TrMA (1 g, 3.0 mmol) was placed in the sealed tube, and degassing nitrogen substitution was repeated. To this, 18 ml of anhydrous toluene was added and dissolved, and then cooled to -78 ° C.

Then both before connexion (S) - (1) was prepared at room temperature by mixing equimolar BuLi anhydrous toluene solution of (S) - (1) of -BuLi complex 2 ml (0.15 mmol) solution of the monomer solution in toluene In addition to that, polymerization was started. Polymerization was stopped with a small amount of methanol, the polymer was precipitated in 200 ml of methanol, centrifuged, dried under reduced pressure and weighed. THF was added to the polymer and stirred for several hours to separate into a THF insoluble portion and a soluble portion. TH
After measuring the optical rotation, the F-soluble portion is dissolved in THF,
It was precipitated in 10 times its volume of benzene-hexane (1: 1). This was centrifuged and benzene-hexane (1:
1) Separated into an insoluble portion and a soluble portion, dried under reduced pressure, and measured the specific optical rotation (▲ [α] ²⁵ _D ▼) of each. The results are shown in Table-1
It was shown to.

The optical rotation was measured using Union PM101.

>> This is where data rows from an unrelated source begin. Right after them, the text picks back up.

(** C2. A record whose title matches and whose approve command returns a
    non-zero code gets no merge command: the approve command is the only
    command run for it. *)
Theorem failed_approval_stops_the_record {B : Builtins} (w : world)
    (pr title repo_url : pyval) (past : trace) (c : completed) :
  Py.getitem pr "title" = Return title ->
  Py.getitem pr "url" = Return repo_url ->
  keyword_match title = Return true ->
  answer w past (approve_command repo_url) = Return c ->
  returncode c <> 0%Z ->
  commands (snd (process_pull_request w pr past)) = [approve_command repo_url] /\
  merges (snd (process_pull_request w pr past)) = [] /\
  ~ In (Run (merge_command repo_url)) (snd (process_pull_request w pr past)).
Proof.
  intros Ht Hu Hm Hans Hrc.
  rewrite (process_approve_failed w pr title repo_url past c Ht Hu Hm Hans Hrc).
  unfold merges.
  destruct (Bytes.decode _); cbn [snd commands filter];
    rewrite is_merge_approve; repeat split; try reflexivity.
  - intros [H|[H|[]]]; [|discriminate]. injection H as H.
    pose proof (is_merge_approve repo_url) as Hk. rewrite H in Hk. discriminate.
  - intros [H|[]]. injection H as H.
    pose proof (is_merge_approve repo_url) as Hk. rewrite H in Hk. discriminate.
Qed.

Lemma failed_approval_stops_the_record_witness :
  commands (snd (@process_pull_request Sample.builtins Sample.denied Sample.matching []))
    = ["gh pr review u2 --approve -b " ++ dquote ++ "lit" ++ dquote] /\
  merges (snd (@process_pull_request Sample.builtins Sample.denied Sample.matching []))
    = [].
Proof.
  pose proof (@failed_approval_stops_the_record Sample.builtins Sample.denied
                Sample.matching (PStr "Add YOURFAVOURITEKEYWORD support")
                (PStr "u2") [] (Sample.failed "denied")
                eq_refl eq_refl eq_refl eq_refl) as H.
  split; apply H; vm_compute; discriminate.
Defined.

(** C4. A record whose title matches and whose approve command returns zero
    gets exactly one merge command, whatever comes of that merge command. *)
Theorem approved_record_is_merged_once {B : Builtins} (w : world)
    (pr title repo_url : pyval) (past : trace) (c : completed) :
  Py.getitem pr "title" = Return title ->
  Py.getitem pr "url" = Return repo_url ->
  keyword_match title = Return true ->
  answer w past (approve_command repo_url) = Return c ->
  returncode c = 0%Z ->
  merges (snd (process_pull_request w pr past)) = [merge_command repo_url] /\
  commands (snd (process_pull_request w pr past))
    = [approve_command repo_url; merge_command repo_url] /\
  count_occ string_dec (commands (snd (process_pull_request w pr past)))
    (merge_command repo_url) = 1.
Proof.
  intros Ht Hu Hm Hans Hrc.
  rewrite (process_approved w pr title repo_url past c Ht Hu Hm Hans Hrc).
  assert (Hne : approve_command repo_url <> merge_command repo_url).
  { intros H. pose proof (is_merge_approve repo_url) as Hk.
    rewrite H in Hk. discriminate. }
  unfold merges, approved_prefix.
  destruct (answer w _ (merge_command repo_url)) as [c'|e];
    [destruct (returncode c' =? 0)%Z; [|destruct (Bytes.decode _)]|];
    cbn [snd commands filter count_occ app];
    rewrite is_merge_approve, is_merge_merge;
    (destruct (string_dec (approve_command repo_url) (merge_command repo_url));
     [contradiction|]);
    (destruct (string_dec (merge_command repo_url) (merge_command repo_url));
     [|contradiction]);
    repeat split.
Qed.

Lemma approved_record_is_merged_once_witness :
  merges (snd (@process_pull_request Sample.builtins Sample.merge_refused Sample.matching []))
    = ["gh pr merge u2 --squash --auto --merge --delete-branch -A email"].
Proof.
  refine (proj1 (@approved_record_is_merged_once Sample.builtins
                   Sample.merge_refused Sample.matching
                   (PStr "Add YOURFAVOURITEKEYWORD support") (PStr "u2") []
                   Sample.ok _ _ _ _ _));
    reflexivity.
Defined.

(** C9. Every record that reaches the merge step gets one merge command,
    and that one command carries the squash strategy, the auto-merge flag,
    the request to delete the source branch and the [-A] attribution field
    together, after the locator of the record. *)
Theorem merge_command_shape {B : Builtins} (w : world)
    (pr title repo_url : pyval) (past : trace) (c : completed) :
  Py.getitem pr "title" = Return title ->
  Py.getitem pr "url" = Return repo_url ->
  keyword_match title = Return true ->
  answer w past (approve_command repo_url) = Return c ->
  returncode c = 0%Z ->
  filter is_merge (commands (snd (process_pull_request w pr past)))
    = ["gh pr merge " ++ Py.format repo_url
         ++ " --squash --auto --merge --delete-branch -A email"] /\
  Str.contains " --squash " (merge_command repo_url) = true /\
  Str.contains " --auto " (merge_command repo_url) = true /\
  Str.contains " --delete-branch " (merge_command repo_url) = true /\
  Str.contains " -A email" (merge_command repo_url) = true.
Proof.
  intros Ht Hu Hm Hans Hrc. split.
  - rewrite (process_approved w pr title repo_url past c Ht Hu Hm Hans Hrc).
    unfold approved_prefix.
    destruct (answer w _ (merge_command repo_url)) as [c'|e];
      [destruct (returncode c' =? 0)%Z; [|destruct (Bytes.decode _)]|];
      cbn [snd commands filter app];
      now rewrite is_merge_approve, is_merge_merge.
  - unfold merge_command.
    repeat split; apply StrFacts.contains_iff.
    + exists ("gh pr merge " ++ Py.format repo_url),
        "--auto --merge --delete-branch -A email".
      now rewrite !StrFacts.append_assoc.
    + exists ("gh pr merge " ++ Py.format repo_url ++ " --squash"),
        "--merge --delete-branch -A email".
      now rewrite !StrFacts.append_assoc.
    + exists ("gh pr merge " ++ Py.format repo_url ++ " --squash --auto --merge"),
        "-A email".
      now rewrite !StrFacts.append_assoc.
    + exists ("gh pr merge " ++ Py.format repo_url
              ++ " --squash --auto --merge --delete-branch"),
        EmptyString.
      now rewrite !StrFacts.append_assoc.
Qed.

Lemma merge_command_shape_witness :
  filter is_merge
    (commands (snd (@process_pull_request Sample.builtins Sample.granted
                      Sample.matching [])))
    = ["gh pr merge u2 --squash --auto --merge --delete-branch -A email"].
Proof.
  refine (proj1 (@merge_command_shape Sample.builtins Sample.granted
                   Sample.matching (PStr "Add YOURFAVOURITEKEYWORD support")
                   (PStr "u2") [] Sample.ok _ _ _ _ _));
    reflexivity.
Defined.

(** C10. Two records with the same url whose titles both match the keyword
    run the same commands: processing them from the same point gives the
    same events, and every command run is the approve or the merge command
    of the url, in which the title has no part. *)
Theorem commands_ignore_the_title {B : Builtins} (w : world)
    (pr1 pr2 title1 title2 repo_url : pyval) (past : trace) :
  Py.getitem pr1 "title" = Return title1 ->
  Py.getitem pr2 "title" = Return title2 ->
  Py.getitem pr1 "url" = Return repo_url ->
  Py.getitem pr2 "url" = Return repo_url ->
  keyword_match title1 = Return true ->
  keyword_match title2 = Return true ->
  process_pull_request w pr1 past = process_pull_request w pr2 past /\
  commands (snd (process_pull_request w pr1 past))
    = commands (snd (process_pull_request w pr2 past)) /\
  (commands (snd (process_pull_request w pr1 past)) = [approve_command repo_url] \/
   commands (snd (process_pull_request w pr1 past))
     = [approve_command repo_url; merge_command repo_url]).
Proof.
  intros Ht1 Ht2 Hu1 Hu2 Hm1 Hm2.
  destruct (answer w past (approve_command repo_url)) as [c|e] eqn:Hans.
  - destruct (Z.eq_dec (returncode c) 0) as [Hrc|Hrc].
    + rewrite (process_approved w pr1 title1 repo_url past c Ht1 Hu1 Hm1 Hans Hrc).
      rewrite (process_approved w pr2 title2 repo_url past c Ht2 Hu2 Hm2 Hans Hrc).
      repeat split. right. unfold approved_prefix.
      destruct (answer w _ (merge_command repo_url)) as [c'|e];
        [destruct (returncode c' =? 0)%Z; [|destruct (Bytes.decode _)]|];
        reflexivity.
    + rewrite (process_approve_failed w pr1 title1 repo_url past c Ht1 Hu1 Hm1 Hans Hrc).
      rewrite (process_approve_failed w pr2 title2 repo_url past c Ht2 Hu2 Hm2 Hans Hrc).
      repeat split. left. destruct (Bytes.decode _); reflexivity.
  - rewrite (process_approve_raised w pr1 title1 repo_url past e Ht1 Hu1 Hm1 Hans).
    rewrite (process_approve_raised w pr2 title2 repo_url past e Ht2 Hu2 Hm2 Hans).
    repeat split. now left.
Qed.
(** [randID()]: twenty bytes from [os.urandom]; which bytes is the caller's
    (the world's) business, see [os_urandom] below. *)
Definition randID_size : nat := 20.

(** ** Keys in order *)

(** Byte strings compare lexicographically by unsigned byte value. *)
Fixpoint bytes_leb (a b : bytes) : bool :=
  match a, b with
  | [], _ => true
  | _ :: _, [] => false
  | x :: a', y :: b' =>
      if ord x <? ord y then true
      else if ord x =? ord y then bytes_leb a' b'
      else false
  end.

Definition bytes_ltb (a b : bytes) : bool := negb (bytes_leb b a).

(** [k] lies in the half-open key range [[start, stop)]. *)
Definition in_range (start stop k : bytes) : bool :=
  bytes_leb start k && bytes_ltb k stop.

(** ** Subspaces ([fdb.Subspace]) *)

Module Subspace.

Record t : Type := { rawPrefix : bytes }.

(** [pack(t) = self.rawPrefix + fdb.tuple.pack(t)] *)
Definition pack (s : t) (tup : list tuple.item) : result bytes :=
  p ← tuple.pack tup; Ok (rawPrefix s ++ p).

(** [range() = slice(self.rawPrefix + b'\x00', self.rawPrefix + b'\xff')] *)
Definition range (s : t) : bytes * bytes :=
  (rawPrefix s ++ [x00], rawPrefix s ++ [xff]).

End Subspace.

(** ** The store: database contents and transactions *)

(** Staged writes of a transaction. *)
Inductive mutation : Type :=
  | MSet (k v : bytes)
  | MClear (k : bytes).

(** A transaction object: the database as of its read version, the writes
    staged so far (oldest first), the keys and ranges read in conflict-tracked
    mode, and the [snapshot_ryw] option (whether snapshot reads see the
    transaction's own writes). *)
Record Transaction : Type := mkTransaction {
  base : gmap bytes bytes;
  mutations : list mutation;
  read_keys : list bytes;
  read_ranges : list (bytes * bytes);
  snapshot_ryw : bool
}.
(** * Bubble series: radii, rendering filter and axis padding

    A shallow embedding of [js/parts-more/BubbleSeries.js]: the series
    methods [getRadii] and [translate], the point method [haloPath] and the
    axis hook [Axis.prototype.beforePadding], with the properties of the
    bubble geometry proved (or refuted) over it.

    Numbers.  A JavaScript number is read as a real number: rounding of
    doubles, NaN and the infinities are not represented.  Where the source
    would compute with a value that is not a number ([undefined] turned
    into NaN, an unparseable size, a missing [radii] array) the embedding
    answers [None]; a result [Some _] is a run that stays within real
    arithmetic.  Division follows [Rdiv], and no run that answers [Some _]
    uses a quotient by 0: the divisions of the source are by a constant,
    behind a test of the divisor ([zRange > 0], [range > 0]), or a run
    that writes their result is ruled out by [writesNonNumber].  An axis
    is taken with its extremes computed: [min], [max], [dataMin] and
    [dataMax] are numbers.

    State.  [getRadii] assigns [this.radii]; [beforePadding] assigns
    [minPxSize], [maxPxSize] and [radii] on the series of the axis and
    [min], [max] and [allowZoomOutside] on the axis.  Each function returns
    the object after its assignments, and an axis carries its series as the
    last run left them, so that a second run starts from the state of the
    first.

    Helpers.  [pick], [pInt], [arrayMin] and [arrayMax] come from
    [parts/Utilities.js], which is not part of the sources at hand.  [pick]
    and [pInt] are modelled; [arrayMin] and [arrayMax] are an interface
    ([Utilities]) of which only one law is assumed. *)

From Stdlib Require Import Reals Lra Lia List String Ascii ZArith Bool.
Import ListNotations.
(** * PeeR Power-Editor: document sectioning and snippet patching

    A shallow embedding of the string-processing core of [src/App.tsx]:
    [modularizeText] (the sectionizer), the offset splice performed by
    [updateDocumentAtSelection], and the snippet fix performed by
    [handleConfirmFix].

    JavaScript strings are sequences of UTF-16 code units; they are modelled
    as lists of code units ([N]).  The regular expressions of the source are
    run by a backtracking matcher with the priorities of ECMAScript (greedy
    quantifiers try the longest repetition first, lazy ones the shortest). *)

From Stdlib Require Import Ascii String DecimalString DecimalN.
From Stdlib Require Import List NArith ZArith Lia Bool.
Import ListNotations.

(* ================================================================== *)
(** ** JavaScript strings *)

Module JS.

Definition codeunit := N.
Definition JSString := list codeunit.

(** An ASCII literal as a JavaScript string. *)
Definition lit (s : string) : JSString :=
  map N_of_ascii (list_ascii_of_string s).

Definition LF : codeunit := 10%N.
Definition CR : codeunit := 13%N.
Definition SPACE : codeunit := 32%N.
Definition HASH : codeunit := 35%N.
Definition DOLLAR : codeunit := 36%N.

(** [LineTerminator] of ECMAScript: LF, CR, U+2028, U+2029. *)
Definition isLineTerminator (c : codeunit) : bool :=
  ((c =? 10) || (c =? 13) || (c =? 8232) || (c =? 8233))%N.

(** The class [\s], also the set stripped by [String.prototype.trim]:
    [WhiteSpace] and [LineTerminator]. *)
Definition isWhiteSpace (c : codeunit) : bool :=
  ((c =? 9) || (c =? 10) || (c =? 11) || (c =? 12) || (c =? 13) ||
   (c =? 32) || (c =? 160) || (c =? 5760) ||
   ((8192 <=? c) && (c <=? 8202)) ||
   (c =? 8232) || (c =? 8233) || (c =? 8239) || (c =? 8287) ||
   (c =? 12288) || (c =? 65279))%N.
(** * Software-development-principles: the DRY and SOLID example programs

    A shallow embedding of the example programs of the repository:
    - [DRY/examples/dry_javascript.js]  (module [JS]),
    - [DRY/examples/dry_typescript.ts]  (module [TS]),
    - [SOLID/examples/javascript.js] and its TypeScript twin (module [SOLID]).

    The programs print to the console, draw random identifiers, read the
    clock and throw [Error]s; all of that is threaded explicitly through a
    state-and-exception monad [Exec] over a [World]. *)

From Stdlib Require Import String Ascii List ZArith Bool Lia DecimalString.
From stdpp Require Import gmap strings.
Import ListNotations.

Local Open Scope string_scope.
Local Open Scope Z_scope.

(** ** JavaScript strings

    A string is a sequence of UTF-16 code units; the embedding keeps the code
    units below 256 (Basic Latin and Latin-1 Supplement), one [ascii] each.
    [String.length] is then the [length] property. *)

Module JSString.

Definition code (c : ascii) : nat := nat_of_ascii c.

Definition between (lo hi : nat) (c : ascii) : bool :=
  (Nat.leb lo (code c) && Nat.leb (code c) hi)%bool.

(** [s.length] as a JavaScript number. *)
Definition length (s : string) : Z := Z.of_nat (String.length s).

(** Truthiness of a string: only the empty string is falsy. *)
Definition truthy (s : string) : bool :=
  match s with EmptyString => false | String _ _ => true end.

(** [String.prototype.toLowerCase] on one code unit: A-Z and the Latin-1
    capitals U+00C0..U+00DE (the multiplication sign U+00D7 excepted) move
    up by 32. *)
Definition toLowerCaseUnit (c : ascii) : ascii :=
  if (between 65 90 c
      || (between 192 222 c && negb (Nat.eqb (code c) 215)))%bool
  then ascii_of_nat (code c + 32)
  else c.

Fixpoint toLowerCase (s : string) : string :=
  match s with
  | EmptyString => EmptyString
  | String c s' => String (toLowerCaseUnit c) (toLowerCase s')
  end.

(** White space and line terminators below 256: TAB, LF, VT, FF, CR, SP
    and NBSP. *)
Definition isWhiteSpace (c : ascii) : bool :=
  (between 9 13 c || Nat.eqb (code c) 32 || Nat.eqb (code c) 160)%bool.

Fixpoint trimStart (s : string) : string :=
  match s with
  | EmptyString => EmptyString
  | String c s' => if isWhiteSpace c then trimStart s' else s
  end.

Fixpoint trimEnd (s : string) : string :=
  match s with
  | EmptyString => EmptyString
  | String c s' =>
      match trimEnd s' with
      | EmptyString => if isWhiteSpace c then EmptyString
                       else String c EmptyString
      | t => String c t
      end
  end.

(** [String.prototype.trim]. *)
Definition trim (s : string) : string := trimEnd (trimStart s).

(** The double-quote character, for JSON text. *)
Definition dquote : string := String (ascii_of_nat 34) EmptyString.

Definition quoted (s : string) : string := dquote ++ s ++ dquote.

(** Decimal rendering of an integral number. *)
Definition ofNumber (n : Z) : string := NilZero.string_of_int (Z.to_int n).

End JSString.

(** ** Regular expressions

    Patterns are matched with Brzozowski derivatives.  A [RegExp] value is a
    flagless pattern of the shape [/^body$/], as all patterns of the
    programs are; [test] is then a whole-string match and has no state
    ([lastIndex] is only used under the [g] and [y] flags). *)

Module RegExp.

Example 2 In the same manner as in Example 1, (R) -N- (2-dimethylaminoethyl) -4 ', 1 "-dimethyl-2,7-dihydro-3,4,5,6-dibenzazepine { After synthesizing a complex of (R)-( 1 )} and BuLi, TrMA was polymerized, and the results are shown in Table 1.

Example 3 A complex of lithium (±) -N- (1-phenylethyl) anilide obtained from n-BuLi and (±) -N- (1-phenylethyl) aniline and (R)-( 1 ) was formed. rear,
TrMA (1 g, 3.0 mmol) was polymerized in the same manner as in Example 1.
The results are shown in Table-1.

Example 4 TrMA (1 g, 3.0 mmol) was used as n-BuLi and an optically active ligand.
Polymerization was carried out in the same manner as in Example 1 using (S) -2,2'-bis (aminomethyl) -6,6'-dimethylbiphenyl {(S)-( 9 )}. The results are shown in Table-1.

Example 5 TrMA (1 g, 3.0 mmol) was added to n-BuLi and optically active (S) -N, N'-
Polymerization was carried out in the same manner as in Example 1 using ethylene bis (4 ', 1 "-dimethyl-2,7-dihydro-3,4,5,6-dibenzazepine {(S)-( 12 )}. The results are shown in Table-1.

Example 6 TrMA (1 g, 3.0 mmol) was added to n-BuLi as an asymmetric ligand (R)-
Polymerization was carried out by changing the equivalent relation of ( 9 ). Table of polymerization results
Shown in 2.

Example 7 TrMA (1 g, 3.0 mmol) was added to 1/2 equivalent of (R)-with respect to n-BuLi.
Polymerization was carried out in the same manner as in Example 1 using ( 1 ), and the polymerization time and the specific optical rotation (▲ [α] ²⁵ _D ▼) of the obtained polymer were examined. The results are shown in Table-3.

The molecular weight and the degree of polymerization were measured by GPC (calibration curve PST).

Claims (1)

[Claims] 1. A general formula (A), (B) or (C) (In the formula, Ar and Ar 'represent aromatic hydrocarbons having 6 to 14 carbon atoms, and Ar and Ar' may be the same or different. On the other hand, R ₁ , R ₂ and R ₃ are hydrogen atoms. Or carbon number 1
It is a hydrocarbon group having a straight chain or branched chain of up to 20 and may contain an aromatic hydrocarbon in its structure. Further, m, n, p indicates the number of methylene chains, and m, p is 0 to
4, n is 1-5. ) Consisting of an optically active ligand having axial asymmetry and an anionic polymerization initiator,
An optically active polymerization catalyst used in the polymerization reaction of triphenylmethyl methacrylate.